• Exercise
Restrict the output to the lines below starting at the one that contains "if (length query <? 12)%nat then None" and ending at the one that contains "let rd := Z.land flags 0x0100 in", and restate them word for word, both ends included.

:: The input

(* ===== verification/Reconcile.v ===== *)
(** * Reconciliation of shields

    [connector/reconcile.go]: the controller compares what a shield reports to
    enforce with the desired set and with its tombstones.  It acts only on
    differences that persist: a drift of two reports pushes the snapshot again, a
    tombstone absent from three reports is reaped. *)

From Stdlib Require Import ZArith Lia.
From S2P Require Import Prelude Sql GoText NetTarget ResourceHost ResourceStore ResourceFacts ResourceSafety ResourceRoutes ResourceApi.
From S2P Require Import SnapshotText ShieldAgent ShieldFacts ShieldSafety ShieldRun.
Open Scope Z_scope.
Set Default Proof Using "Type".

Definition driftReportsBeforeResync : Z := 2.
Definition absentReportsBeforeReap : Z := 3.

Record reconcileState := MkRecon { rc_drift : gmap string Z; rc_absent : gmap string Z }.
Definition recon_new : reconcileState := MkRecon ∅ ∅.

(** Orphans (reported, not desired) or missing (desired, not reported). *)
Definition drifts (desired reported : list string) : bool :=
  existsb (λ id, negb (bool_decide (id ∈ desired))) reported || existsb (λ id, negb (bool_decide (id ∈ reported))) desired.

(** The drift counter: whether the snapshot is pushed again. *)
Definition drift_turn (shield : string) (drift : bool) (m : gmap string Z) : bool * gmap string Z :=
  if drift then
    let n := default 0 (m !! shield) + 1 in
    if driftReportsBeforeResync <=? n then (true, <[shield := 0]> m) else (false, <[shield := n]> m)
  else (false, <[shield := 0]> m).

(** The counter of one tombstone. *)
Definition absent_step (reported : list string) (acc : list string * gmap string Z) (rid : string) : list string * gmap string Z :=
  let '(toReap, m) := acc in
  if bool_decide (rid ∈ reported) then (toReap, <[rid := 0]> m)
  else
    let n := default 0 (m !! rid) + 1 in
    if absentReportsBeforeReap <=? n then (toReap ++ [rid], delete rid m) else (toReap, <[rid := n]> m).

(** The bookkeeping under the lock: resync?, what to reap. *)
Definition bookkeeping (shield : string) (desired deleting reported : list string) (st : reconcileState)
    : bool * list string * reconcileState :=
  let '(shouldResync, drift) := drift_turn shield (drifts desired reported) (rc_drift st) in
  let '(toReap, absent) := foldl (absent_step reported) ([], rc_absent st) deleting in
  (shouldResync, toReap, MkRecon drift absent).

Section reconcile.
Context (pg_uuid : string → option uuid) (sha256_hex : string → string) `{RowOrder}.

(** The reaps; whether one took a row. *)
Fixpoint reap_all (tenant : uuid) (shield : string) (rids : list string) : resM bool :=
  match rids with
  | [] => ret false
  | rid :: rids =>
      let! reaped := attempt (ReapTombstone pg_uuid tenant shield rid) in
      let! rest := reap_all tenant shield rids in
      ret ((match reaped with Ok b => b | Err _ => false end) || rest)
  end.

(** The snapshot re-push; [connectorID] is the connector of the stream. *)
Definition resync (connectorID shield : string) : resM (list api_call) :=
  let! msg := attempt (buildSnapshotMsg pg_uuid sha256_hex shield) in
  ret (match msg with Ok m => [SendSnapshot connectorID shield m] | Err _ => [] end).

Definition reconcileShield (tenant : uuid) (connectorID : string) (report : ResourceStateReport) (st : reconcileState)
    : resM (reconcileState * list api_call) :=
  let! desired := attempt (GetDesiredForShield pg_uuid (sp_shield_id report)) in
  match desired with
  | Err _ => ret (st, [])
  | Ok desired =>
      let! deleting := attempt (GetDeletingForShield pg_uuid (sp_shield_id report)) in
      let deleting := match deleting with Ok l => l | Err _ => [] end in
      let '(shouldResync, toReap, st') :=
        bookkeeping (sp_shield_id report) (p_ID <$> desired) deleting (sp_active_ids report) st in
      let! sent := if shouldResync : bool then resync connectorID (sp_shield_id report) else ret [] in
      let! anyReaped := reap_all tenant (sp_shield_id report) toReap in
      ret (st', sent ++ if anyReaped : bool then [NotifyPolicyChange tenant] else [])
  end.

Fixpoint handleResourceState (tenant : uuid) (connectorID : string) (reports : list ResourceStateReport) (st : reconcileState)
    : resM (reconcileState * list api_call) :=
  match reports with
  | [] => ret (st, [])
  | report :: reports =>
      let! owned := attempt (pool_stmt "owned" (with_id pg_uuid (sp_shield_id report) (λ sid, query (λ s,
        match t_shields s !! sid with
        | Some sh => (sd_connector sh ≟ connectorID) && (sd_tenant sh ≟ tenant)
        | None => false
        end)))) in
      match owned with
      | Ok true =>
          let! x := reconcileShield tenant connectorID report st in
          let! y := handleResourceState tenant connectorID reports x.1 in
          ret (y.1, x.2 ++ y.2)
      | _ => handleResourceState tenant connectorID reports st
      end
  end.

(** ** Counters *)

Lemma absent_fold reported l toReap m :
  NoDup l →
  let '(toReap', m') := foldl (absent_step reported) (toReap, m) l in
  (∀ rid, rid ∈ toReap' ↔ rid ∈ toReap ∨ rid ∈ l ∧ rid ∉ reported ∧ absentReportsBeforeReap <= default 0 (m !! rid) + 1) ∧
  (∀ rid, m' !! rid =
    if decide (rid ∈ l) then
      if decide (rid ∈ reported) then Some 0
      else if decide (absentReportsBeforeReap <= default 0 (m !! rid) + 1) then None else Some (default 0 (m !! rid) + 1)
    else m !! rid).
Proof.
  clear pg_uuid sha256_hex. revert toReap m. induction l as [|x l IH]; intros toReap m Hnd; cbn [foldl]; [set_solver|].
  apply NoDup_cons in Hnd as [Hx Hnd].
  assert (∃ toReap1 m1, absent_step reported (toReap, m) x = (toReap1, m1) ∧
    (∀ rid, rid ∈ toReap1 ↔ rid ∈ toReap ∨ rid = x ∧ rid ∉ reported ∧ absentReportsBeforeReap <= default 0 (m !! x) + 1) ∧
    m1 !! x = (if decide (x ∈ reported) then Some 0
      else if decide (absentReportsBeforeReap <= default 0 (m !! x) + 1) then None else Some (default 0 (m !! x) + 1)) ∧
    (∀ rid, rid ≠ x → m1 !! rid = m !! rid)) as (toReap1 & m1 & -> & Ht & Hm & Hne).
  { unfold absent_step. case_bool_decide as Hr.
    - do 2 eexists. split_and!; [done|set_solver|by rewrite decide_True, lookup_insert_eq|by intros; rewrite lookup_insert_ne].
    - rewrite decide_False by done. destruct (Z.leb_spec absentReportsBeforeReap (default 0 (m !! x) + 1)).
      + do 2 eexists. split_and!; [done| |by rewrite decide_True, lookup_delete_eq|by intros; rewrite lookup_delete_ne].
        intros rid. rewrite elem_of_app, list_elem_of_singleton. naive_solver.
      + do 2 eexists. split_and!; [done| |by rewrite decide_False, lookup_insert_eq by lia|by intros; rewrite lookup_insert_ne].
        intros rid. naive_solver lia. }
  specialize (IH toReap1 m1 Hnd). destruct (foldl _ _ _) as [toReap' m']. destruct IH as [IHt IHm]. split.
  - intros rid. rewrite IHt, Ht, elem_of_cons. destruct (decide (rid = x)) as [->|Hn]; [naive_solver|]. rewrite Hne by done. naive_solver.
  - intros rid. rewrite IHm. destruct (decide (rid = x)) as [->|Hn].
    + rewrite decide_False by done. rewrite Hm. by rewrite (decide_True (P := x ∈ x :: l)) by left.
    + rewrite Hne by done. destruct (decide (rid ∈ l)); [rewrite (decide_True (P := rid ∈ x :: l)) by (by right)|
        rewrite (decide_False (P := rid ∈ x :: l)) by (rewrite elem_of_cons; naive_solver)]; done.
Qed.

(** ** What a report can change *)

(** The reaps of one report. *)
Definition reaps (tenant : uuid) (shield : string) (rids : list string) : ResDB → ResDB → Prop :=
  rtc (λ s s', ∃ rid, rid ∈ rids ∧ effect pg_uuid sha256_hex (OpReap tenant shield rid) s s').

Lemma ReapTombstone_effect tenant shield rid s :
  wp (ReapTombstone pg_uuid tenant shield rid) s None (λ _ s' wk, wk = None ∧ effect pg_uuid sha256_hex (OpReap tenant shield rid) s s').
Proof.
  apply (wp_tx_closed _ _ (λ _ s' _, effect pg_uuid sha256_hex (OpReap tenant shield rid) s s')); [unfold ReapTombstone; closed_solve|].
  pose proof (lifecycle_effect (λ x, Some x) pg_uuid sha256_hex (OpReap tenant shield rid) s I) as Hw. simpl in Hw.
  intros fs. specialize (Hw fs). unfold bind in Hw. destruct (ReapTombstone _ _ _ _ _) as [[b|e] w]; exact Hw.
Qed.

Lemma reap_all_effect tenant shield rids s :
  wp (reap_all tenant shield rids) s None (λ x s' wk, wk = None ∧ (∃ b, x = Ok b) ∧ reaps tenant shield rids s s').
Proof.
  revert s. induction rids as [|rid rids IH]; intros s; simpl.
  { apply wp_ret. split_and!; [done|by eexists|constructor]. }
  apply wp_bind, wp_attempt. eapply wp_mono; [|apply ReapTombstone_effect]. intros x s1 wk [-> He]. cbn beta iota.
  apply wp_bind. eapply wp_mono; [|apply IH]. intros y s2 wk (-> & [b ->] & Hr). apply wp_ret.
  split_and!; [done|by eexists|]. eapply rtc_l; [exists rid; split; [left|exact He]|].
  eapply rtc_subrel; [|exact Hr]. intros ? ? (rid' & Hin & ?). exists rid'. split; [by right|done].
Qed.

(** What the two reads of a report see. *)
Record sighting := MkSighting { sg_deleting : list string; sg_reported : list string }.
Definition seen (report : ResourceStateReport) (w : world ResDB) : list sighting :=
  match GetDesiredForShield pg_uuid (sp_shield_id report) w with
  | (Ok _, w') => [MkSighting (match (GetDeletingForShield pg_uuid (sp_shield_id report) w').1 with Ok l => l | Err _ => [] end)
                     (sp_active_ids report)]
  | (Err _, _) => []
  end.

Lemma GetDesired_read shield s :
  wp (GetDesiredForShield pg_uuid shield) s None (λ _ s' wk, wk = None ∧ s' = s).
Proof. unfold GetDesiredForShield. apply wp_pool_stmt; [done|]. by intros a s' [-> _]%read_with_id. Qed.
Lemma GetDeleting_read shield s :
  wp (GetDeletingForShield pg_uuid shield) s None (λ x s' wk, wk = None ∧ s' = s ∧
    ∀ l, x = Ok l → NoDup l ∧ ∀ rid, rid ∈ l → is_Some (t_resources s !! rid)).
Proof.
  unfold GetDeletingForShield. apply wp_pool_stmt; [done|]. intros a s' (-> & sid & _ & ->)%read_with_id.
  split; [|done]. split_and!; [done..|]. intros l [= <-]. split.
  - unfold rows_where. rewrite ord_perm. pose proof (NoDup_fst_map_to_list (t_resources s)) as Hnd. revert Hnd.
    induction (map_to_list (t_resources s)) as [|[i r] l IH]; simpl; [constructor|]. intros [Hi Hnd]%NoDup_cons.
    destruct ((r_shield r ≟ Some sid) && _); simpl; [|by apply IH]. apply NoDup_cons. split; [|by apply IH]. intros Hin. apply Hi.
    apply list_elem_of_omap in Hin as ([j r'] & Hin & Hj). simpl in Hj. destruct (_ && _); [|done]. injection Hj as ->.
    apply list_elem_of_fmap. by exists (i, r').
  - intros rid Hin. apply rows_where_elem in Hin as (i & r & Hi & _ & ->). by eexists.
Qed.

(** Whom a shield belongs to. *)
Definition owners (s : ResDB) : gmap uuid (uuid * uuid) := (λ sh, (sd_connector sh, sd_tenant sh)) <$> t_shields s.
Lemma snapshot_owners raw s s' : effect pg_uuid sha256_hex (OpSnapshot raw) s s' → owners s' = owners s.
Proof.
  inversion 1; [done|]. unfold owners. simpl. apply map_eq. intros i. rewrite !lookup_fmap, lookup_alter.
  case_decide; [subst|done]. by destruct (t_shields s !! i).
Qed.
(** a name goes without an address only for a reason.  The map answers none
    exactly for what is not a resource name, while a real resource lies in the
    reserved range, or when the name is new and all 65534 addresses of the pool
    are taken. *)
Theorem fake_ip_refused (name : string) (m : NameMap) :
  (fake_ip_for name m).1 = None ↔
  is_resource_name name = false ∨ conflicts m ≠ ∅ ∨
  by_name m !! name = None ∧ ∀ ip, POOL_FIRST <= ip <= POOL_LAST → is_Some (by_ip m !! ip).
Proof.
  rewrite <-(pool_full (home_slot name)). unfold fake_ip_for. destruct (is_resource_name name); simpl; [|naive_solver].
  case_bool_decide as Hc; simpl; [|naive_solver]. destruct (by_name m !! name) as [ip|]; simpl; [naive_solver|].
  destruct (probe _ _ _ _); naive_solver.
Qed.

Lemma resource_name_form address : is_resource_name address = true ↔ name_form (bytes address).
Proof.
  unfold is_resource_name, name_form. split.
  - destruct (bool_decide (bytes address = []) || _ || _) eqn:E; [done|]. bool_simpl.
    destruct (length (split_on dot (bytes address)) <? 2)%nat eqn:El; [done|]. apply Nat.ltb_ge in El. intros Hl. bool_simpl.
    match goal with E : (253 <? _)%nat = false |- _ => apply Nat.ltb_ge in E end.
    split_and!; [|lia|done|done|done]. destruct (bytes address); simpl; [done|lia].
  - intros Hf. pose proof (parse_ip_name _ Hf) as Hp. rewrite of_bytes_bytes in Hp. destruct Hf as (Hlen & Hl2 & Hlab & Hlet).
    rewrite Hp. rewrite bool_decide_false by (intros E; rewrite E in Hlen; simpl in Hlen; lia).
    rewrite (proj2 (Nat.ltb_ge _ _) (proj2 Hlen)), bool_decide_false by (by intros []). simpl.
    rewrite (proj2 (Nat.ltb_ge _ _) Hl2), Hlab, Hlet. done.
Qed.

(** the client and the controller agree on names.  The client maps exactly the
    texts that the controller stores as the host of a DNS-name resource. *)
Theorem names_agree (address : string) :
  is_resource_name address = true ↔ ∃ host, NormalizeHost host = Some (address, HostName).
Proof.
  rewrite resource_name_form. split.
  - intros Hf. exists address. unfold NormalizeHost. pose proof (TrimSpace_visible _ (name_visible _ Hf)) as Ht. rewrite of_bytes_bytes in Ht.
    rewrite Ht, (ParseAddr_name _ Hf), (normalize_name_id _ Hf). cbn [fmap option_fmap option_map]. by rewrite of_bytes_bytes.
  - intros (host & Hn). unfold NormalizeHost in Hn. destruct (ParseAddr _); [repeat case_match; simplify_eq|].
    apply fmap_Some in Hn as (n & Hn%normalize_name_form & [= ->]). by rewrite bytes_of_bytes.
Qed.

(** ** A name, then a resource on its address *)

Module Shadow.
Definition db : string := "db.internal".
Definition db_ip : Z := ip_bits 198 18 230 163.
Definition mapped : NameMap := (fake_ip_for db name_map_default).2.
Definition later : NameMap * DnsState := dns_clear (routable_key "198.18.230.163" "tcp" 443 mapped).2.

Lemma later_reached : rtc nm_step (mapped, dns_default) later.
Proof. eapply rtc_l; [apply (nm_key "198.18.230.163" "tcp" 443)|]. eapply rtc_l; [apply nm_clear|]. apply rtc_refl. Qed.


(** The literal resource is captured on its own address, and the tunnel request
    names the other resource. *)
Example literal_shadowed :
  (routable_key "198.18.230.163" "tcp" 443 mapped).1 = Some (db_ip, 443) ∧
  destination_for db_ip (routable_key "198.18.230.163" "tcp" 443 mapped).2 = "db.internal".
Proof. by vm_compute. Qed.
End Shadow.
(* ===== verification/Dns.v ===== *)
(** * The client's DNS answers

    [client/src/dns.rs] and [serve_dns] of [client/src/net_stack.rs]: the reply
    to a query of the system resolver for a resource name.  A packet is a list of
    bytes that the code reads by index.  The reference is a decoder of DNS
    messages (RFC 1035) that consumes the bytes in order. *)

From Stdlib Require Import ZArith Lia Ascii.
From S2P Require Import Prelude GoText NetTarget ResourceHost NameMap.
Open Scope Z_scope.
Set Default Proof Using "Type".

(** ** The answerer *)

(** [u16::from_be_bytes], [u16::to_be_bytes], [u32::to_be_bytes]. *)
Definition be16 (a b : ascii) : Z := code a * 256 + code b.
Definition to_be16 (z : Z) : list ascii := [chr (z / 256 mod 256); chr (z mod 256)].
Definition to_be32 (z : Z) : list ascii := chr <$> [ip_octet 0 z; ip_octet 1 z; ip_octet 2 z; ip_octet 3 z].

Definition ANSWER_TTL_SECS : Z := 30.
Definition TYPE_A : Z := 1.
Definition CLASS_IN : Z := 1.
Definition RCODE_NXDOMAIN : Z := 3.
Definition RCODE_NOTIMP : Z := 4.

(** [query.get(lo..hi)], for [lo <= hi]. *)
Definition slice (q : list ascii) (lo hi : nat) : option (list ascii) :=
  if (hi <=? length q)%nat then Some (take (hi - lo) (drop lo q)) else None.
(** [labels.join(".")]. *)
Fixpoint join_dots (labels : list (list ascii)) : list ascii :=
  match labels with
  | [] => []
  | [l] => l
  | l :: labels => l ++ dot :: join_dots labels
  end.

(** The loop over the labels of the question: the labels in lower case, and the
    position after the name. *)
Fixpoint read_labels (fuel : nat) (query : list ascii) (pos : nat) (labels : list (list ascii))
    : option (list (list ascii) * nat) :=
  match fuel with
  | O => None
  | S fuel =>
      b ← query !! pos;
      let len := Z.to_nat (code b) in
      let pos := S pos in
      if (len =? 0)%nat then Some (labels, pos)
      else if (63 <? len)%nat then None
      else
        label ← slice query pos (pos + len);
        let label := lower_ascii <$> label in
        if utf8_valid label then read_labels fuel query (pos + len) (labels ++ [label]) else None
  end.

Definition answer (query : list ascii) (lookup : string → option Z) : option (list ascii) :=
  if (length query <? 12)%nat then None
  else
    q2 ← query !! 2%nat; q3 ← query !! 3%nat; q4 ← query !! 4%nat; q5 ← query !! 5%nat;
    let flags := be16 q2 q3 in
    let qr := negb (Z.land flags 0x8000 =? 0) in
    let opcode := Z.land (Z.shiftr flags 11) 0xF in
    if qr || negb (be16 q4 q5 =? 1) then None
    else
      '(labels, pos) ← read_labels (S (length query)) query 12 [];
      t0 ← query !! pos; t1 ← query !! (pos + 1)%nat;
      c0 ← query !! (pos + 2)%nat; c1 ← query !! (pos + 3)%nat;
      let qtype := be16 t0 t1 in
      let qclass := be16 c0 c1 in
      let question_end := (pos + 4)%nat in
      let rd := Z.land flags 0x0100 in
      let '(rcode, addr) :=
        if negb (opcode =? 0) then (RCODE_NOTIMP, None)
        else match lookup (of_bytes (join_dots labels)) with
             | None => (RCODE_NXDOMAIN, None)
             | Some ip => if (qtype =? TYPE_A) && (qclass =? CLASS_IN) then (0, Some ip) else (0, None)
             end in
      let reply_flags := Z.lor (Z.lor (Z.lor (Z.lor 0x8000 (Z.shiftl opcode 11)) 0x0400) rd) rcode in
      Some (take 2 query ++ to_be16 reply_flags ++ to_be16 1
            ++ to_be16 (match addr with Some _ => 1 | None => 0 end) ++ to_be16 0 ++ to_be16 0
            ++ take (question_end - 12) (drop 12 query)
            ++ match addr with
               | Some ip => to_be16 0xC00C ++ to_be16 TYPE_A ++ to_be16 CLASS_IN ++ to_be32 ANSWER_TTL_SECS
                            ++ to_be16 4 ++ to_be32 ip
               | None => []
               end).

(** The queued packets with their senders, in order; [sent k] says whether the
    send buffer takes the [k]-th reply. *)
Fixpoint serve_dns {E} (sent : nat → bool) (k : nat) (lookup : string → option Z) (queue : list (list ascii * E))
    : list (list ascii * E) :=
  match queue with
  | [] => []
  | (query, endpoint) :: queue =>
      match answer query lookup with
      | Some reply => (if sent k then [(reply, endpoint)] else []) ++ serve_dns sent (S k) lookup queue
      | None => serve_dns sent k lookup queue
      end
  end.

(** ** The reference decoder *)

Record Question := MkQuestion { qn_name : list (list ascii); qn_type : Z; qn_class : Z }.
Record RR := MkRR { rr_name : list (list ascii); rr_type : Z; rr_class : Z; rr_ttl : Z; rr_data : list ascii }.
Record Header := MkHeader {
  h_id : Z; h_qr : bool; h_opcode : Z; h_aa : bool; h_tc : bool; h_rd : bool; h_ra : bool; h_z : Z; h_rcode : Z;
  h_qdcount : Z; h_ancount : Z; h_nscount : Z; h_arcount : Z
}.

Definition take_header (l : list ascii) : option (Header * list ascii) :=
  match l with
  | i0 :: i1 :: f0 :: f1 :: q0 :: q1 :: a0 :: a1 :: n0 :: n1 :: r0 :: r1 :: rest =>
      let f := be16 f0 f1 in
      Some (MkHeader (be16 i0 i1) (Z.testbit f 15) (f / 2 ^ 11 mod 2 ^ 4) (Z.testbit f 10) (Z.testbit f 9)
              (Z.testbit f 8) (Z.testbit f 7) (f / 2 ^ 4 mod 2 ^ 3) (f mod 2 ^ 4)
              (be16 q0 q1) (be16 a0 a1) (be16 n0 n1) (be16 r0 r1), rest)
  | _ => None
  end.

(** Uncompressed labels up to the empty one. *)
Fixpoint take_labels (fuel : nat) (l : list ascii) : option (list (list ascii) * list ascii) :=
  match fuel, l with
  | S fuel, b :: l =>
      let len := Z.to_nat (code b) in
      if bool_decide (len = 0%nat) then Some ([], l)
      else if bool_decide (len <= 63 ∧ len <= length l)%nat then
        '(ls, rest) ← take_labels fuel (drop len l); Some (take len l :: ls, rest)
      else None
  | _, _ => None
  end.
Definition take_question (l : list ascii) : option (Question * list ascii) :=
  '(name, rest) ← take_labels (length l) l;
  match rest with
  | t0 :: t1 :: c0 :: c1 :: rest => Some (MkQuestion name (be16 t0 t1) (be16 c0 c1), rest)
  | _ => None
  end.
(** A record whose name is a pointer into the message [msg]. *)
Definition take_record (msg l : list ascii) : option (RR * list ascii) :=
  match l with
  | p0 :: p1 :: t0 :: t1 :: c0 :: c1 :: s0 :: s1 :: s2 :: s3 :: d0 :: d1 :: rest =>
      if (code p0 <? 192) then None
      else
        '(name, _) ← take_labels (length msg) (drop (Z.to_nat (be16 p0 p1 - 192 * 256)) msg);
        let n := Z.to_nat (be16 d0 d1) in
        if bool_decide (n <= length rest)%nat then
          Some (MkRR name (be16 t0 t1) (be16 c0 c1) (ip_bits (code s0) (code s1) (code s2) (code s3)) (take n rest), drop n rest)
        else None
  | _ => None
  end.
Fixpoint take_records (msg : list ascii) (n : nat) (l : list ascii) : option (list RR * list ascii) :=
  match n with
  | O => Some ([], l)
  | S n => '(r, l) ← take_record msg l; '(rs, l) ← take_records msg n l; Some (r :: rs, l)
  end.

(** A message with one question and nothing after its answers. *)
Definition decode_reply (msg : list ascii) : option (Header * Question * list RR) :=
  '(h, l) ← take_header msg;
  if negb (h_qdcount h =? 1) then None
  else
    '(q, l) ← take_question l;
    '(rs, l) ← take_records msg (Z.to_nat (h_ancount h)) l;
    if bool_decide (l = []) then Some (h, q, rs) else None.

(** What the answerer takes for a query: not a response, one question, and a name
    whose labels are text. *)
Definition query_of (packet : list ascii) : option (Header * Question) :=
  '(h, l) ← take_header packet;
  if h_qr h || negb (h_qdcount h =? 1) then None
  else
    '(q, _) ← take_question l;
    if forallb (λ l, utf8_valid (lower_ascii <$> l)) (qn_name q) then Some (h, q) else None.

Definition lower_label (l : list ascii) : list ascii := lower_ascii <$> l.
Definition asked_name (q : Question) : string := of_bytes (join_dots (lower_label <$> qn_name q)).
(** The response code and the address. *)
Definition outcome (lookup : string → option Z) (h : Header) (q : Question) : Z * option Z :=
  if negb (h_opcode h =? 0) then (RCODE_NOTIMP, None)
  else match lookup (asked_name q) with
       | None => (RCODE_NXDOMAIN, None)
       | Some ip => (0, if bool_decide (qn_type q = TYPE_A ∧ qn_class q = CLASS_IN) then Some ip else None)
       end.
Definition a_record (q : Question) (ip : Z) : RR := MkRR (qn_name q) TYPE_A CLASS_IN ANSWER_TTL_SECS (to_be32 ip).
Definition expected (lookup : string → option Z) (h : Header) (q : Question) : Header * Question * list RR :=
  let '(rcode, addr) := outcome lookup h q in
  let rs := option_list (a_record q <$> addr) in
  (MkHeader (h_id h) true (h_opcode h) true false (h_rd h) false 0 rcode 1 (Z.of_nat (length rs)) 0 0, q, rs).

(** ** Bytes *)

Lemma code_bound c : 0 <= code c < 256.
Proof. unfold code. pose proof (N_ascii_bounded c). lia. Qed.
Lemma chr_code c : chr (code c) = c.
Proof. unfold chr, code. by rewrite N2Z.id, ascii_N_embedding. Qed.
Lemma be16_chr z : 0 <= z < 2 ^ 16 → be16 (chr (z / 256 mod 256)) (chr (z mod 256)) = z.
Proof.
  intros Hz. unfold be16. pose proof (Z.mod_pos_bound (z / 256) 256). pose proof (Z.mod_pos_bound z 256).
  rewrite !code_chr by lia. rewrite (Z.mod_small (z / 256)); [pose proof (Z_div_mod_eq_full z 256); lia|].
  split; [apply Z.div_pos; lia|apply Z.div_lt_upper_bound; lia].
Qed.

::::

• Result of this exercise
  if (length query <? 12)%nat then None
  else
    q2 ← query !! 2%nat; q3 ← query !! 3%nat; q4 ← query !! 4%nat; q5 ← query !! 5%nat;
    let flags := be16 q2 q3 in
    let qr := negb (Z.land flags 0x8000 =? 0) in
    let opcode := Z.land (Z.shiftr flags 11) 0xF in
    if qr || negb (be16 q4 q5 =? 1) then None
    else
      '(labels, pos) ← read_labels (S (length query)) query 12 [];
      t0 ← query !! pos; t1 ← query !! (pos + 1)%nat;
      c0 ← query !! (pos + 2)%nat; c1 ← query !! (pos + 3)%nat;
      let qtype := be16 t0 t1 in
      let qclass := be16 c0 c1 in
      let question_end := (pos + 4)%nat in
      let rd := Z.land flags 0x0100 in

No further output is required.